Trillin wrote a series of articles for the New Yorker over the course of 15 years called “U.S. Journal”. As part of that, every now and then he’d throw in an article about eating, as he tasted some outstanding local cuisine someplace. Mind you, he’s not necessarily talking about fancy haute cuisine, something which he actually came to dread; as he put it, “A visitor is invariably subjected to… some comment like ‘We happen to have an excellent French restaurant here now.’ The short answer to that one, of course, would be ‘No you don’t.'” (this quote was actually the one that got me to read this book – a friend of mine mentioned it, I was amused, he let me borrow the book).

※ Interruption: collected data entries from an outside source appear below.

(* ===== verification/DecodeLocal.v ===== *)
(** Locality of the decoder: its result depends on the [caplen] captured bytes
    only, whatever lies behind them in memory.  A run on the captured bytes is
    matched step by step by the run on a longer object; [approx] orders decoders
    by the runs they complete, and every combinator respects it. *)
From S2P Require Export DecodeProps.

(** [m2] completes every run of [m1], with the same result. *)
Definition approx {A} (m1 m2 : D A) : Prop := forall d r, m1 d = Some r -> m2 d = Some r.

#[export] Instance approx_preorder A : PreOrder (@approx A).
Proof. split; [by intros m d r|intros m1 m2 m3 H1 H2 d r E; by apply H2, H1]. Qed.

#[export] Instance approx_bind A B :
  Proper (pointwise_relation A approx ==> approx ==> approx) (@mbind D D_bind A B).
Proof.
  intros k1 k2 Hk m1 m2 Hm d r. unfold mbind, D_bind.
  destruct (m1 d) as [[a d']|] eqn:E; [|done]. rewrite (Hm _ _ E). apply Hk.
Qed.

#[export] Instance approx_scratch : Proper (approx ==> approx) with_scratch.
Proof.
  intros m1 m2 Hm d r. unfold with_scratch.
  destruct (m1 _) as [[st d']|] eqn:E; [|done]. by rewrite (Hm _ _ E).
Qed.

Section Local.
Context (buf past : bytes).

Lemma byte_at_past i b : byte_at buf i = Some b -> byte_at (buf ++ past) i = Some b.
Proof.
  intros H. pose proof (byte_at_inv _ _ _ H) as Hi. unfold byte_at in *.
  rewrite decide_True in H |- * by lia. by apply lookup_app_l_Some.
Qed.

Lemma load_be16_past i v : load_be16 buf i = Some v -> load_be16 (buf ++ past) i = Some v.
Proof.
  unfold load_be16. destruct (byte_at buf i) as [b0|] eqn:E0; [|done].
  destruct (byte_at buf (i + 1)) as [b1|] eqn:E1; [|done].
  by rewrite (byte_at_past _ _ E0), (byte_at_past _ _ E1).
Qed.

Lemma load_be32_past i v : load_be32 buf i = Some v -> load_be32 (buf ++ past) i = Some v.
Proof.
  unfold load_be32. destruct (byte_at buf i) as [b0|] eqn:E0; [|done].
  destruct (byte_at buf (i + 1)) as [b1|] eqn:E1; [|done].
  destruct (byte_at buf (i + 2)) as [b2|] eqn:E2; [|done].
  destruct (byte_at buf (i + 3)) as [b3|] eqn:E3; [|done].
  by rewrite (byte_at_past _ _ E0), (byte_at_past _ _ E1), (byte_at_past _ _ E2), (byte_at_past _ _ E3).
Qed.

Lemma bytes_at_past i n l : bytes_at buf i n = Some l -> bytes_at (buf ++ past) i n = Some l.
Proof.
  unfold bytes_at. case_decide as Hc; [|done]. rewrite length_app, decide_True by lia.
  intros [= <-]. f_equal. rewrite drop_app_le by lia. apply take_app_le. rewrite length_drop. lia.
Qed.

Lemma lift_approx {A} (o1 o2 : option A) : (forall a, o1 = Some a -> o2 = Some a) -> approx (lift o1) (lift o2).
Proof. intros H d r. unfold lift. destruct o1 as [a|]; [|done]. by rewrite (H a eq_refl). Qed.

Lemma reader_approx {A} (load : bytes -> Z -> option A) i :
  (forall j a, load buf j = Some a -> load (buf ++ past) j = Some a) ->
  approx (s ← get_span; lift (load buf (sp_p s + i))) (s ← get_span; lift (load (buf ++ past) (sp_p s + i))).
Proof. intros H. apply approx_bind; [|done]. intros s. apply lift_approx, H. Qed.

Lemma rd_approx i : approx (rd buf i) (rd (buf ++ past) i).
Proof. apply (reader_approx byte_at), byte_at_past. Qed.
Lemma rd16_approx i : approx (rd16 buf i) (rd16 (buf ++ past) i).
Proof. apply (reader_approx load_be16), load_be16_past. Qed.
Lemma rd32_approx i : approx (rd32 buf i) (rd32 (buf ++ past) i).
Proof. apply (reader_approx load_be32), load_be32_past. Qed.
Lemma rdn_approx i n : approx (rdn buf i n) (rdn (buf ++ past) i n).
Proof. apply (reader_approx (fun b j => bytes_at b j n)). intros j a. apply bytes_at_past. Qed.

Lemma advance_approx n : approx (do_advance buf n) (do_advance (buf ++ past) n).
Proof.
  apply approx_bind; [|done]. intros s d r. rewrite length_app.
  destruct (Z.leb_spec 0 (sp_p s + n)); [|done]. cbn [andb].
  destruct (Z.leb_spec (sp_p s + n) (Z.of_nat (length buf))); [|done].
  by destruct (Z.leb_spec (sp_p s + n) (Z.of_nat (length buf + length past))); [|lia].
Qed.

(** One combinator at a time; equal computations approximate each other. *)
Ltac local_step :=
  match goal with
  | |- approx ?m ?m => reflexivity
  | |- approx (mbind _ _) (mbind _ _) => apply approx_bind; [intros ?|]
  | |- approx (if ?b then _ else _) (if ?b then _ else _) => destruct b
  | |- approx (match ?x with inl _ => _ | inr _ => _ end) _ => destruct x
  | |- approx (match ?x with (_, _) => _ end) _ => destruct x
  | |- approx (with_scratch _) _ => apply approx_scratch
  | |- approx (rd _ _) _ => apply rd_approx
  | |- approx (rd16 _ _) _ => apply rd16_approx
  | |- approx (rd32 _ _) _ => apply rd32_approx
  | |- approx (rdn _ _ _) _ => apply rdn_approx
  | |- approx (do_advance _ _) _ => apply advance_approx
  end.
Ltac local := cbv zeta; repeat local_step; auto.

Lemma decode_l4_local : approx (decode_l4 buf) (decode_l4 (buf ++ past)).
Proof. unfold decode_l4, decode_tcp, decode_udp, decode_icmp. local. Qed.

Lemma decode_ipv4_local : approx (decode_ipv4 buf) (decode_ipv4 (buf ++ past)).
Proof. pose proof decode_l4_local. unfold decode_ipv4. local. Qed.

Lemma ipv6_ext_loop_local fuel next hops :
  approx (ipv6_ext_loop buf fuel next hops) (ipv6_ext_loop (buf ++ past) fuel next hops).
Proof. revert next hops. induction fuel; intros next hops; cbn [ipv6_ext_loop]; local. Qed.

Lemma decode_ipv6_local : approx (decode_ipv6 buf) (decode_ipv6 (buf ++ past)).
Proof. pose proof decode_l4_local. pose proof ipv6_ext_loop_local. unfold decode_ipv6. local. Qed.

Lemma gtpu_ext_loop_local fuel next hops :
  approx (gtpu_ext_loop buf fuel next hops) (gtpu_ext_loop (buf ++ past) fuel next hops).
Proof. revert next hops. induction fuel; intros next hops; cbn [gtpu_ext_loop]; local. Qed.

Lemma decode_gtpu_local : approx (decode_gtpu buf) (decode_gtpu (buf ++ past)).
Proof.
  pose proof decode_ipv4_local. pose proof decode_ipv6_local. pose proof gtpu_ext_loop_local.
  unfold decode_gtpu, gtpu_opt, decode_gtpu_inner. local.
Qed.

Lemma vlan_loop_local fuel type : approx (vlan_loop buf fuel type) (vlan_loop (buf ++ past) fuel type).
Proof. revert type. induction fuel; intros type; cbn [vlan_loop]; local. Qed.

Lemma decode_frame_body_local : approx (decode_frame_body buf) (decode_frame_body (buf ++ past)).
Proof.
  pose proof decode_ipv4_local. pose proof decode_ipv6_local. pose proof decode_gtpu_local.
  pose proof vlan_loop_local. unfold decode_frame_body, decode_network. local.
Qed.
End Local.

Lemma decode_frame_past frame past caplen wirelen r :
  decode_frame frame caplen wirelen = Some r -> decode_frame (frame ++ past) caplen wirelen = Some r.
Proof.
  unfold decode_frame. destruct (decode_frame_body frame _) as [[st d]|] eqn:E; [|done].
  by rewrite (decode_frame_body_local _ past _ _ E).
Qed.

(** C33. The decoder looks at the captured bytes only: with anything at all behind
    the [caplen] bytes of a frame, [decode_frame] returns the same status and fills
    in the same fields. *)
Theorem decode_frame_local frame past1 past2 wirelen :
  frame_ok frame wirelen ->
  exists r, decode_frame (frame ++ past1) (caplen_of frame) wirelen = Some r /\
            decode_frame (frame ++ past2) (caplen_of frame) wirelen = Some r.
Proof.
  intros Hf. destruct (decode_frame_packet_ok frame wirelen Hf) as (st & pi & E & _).
  exists (st, pi). split; by apply decode_frame_past.
Qed.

Instead Trillin celebrates the wonderful glories of little hole-in-the-wall places across the country. His favorite is Arthur Bryant’s BBQ in Kansas City where he grew up. I’ve now been to Arthur Bryant’s, and it’s pretty darn good. And it oozes character. So I can see where he’s coming from. This book (well, trilogy of books – it’s a collection of “American Fried”, “Alice, Let’s Eat”, and “Third Helpings”) collects most of those food-related articles in one place.
I thought the book was entertaining, but in small doses. An article a day is about the right pace. Otherwise, it becomes overwhelming. And because the articles were written three decades ago for the most part, it’s slightly dated. But anyway.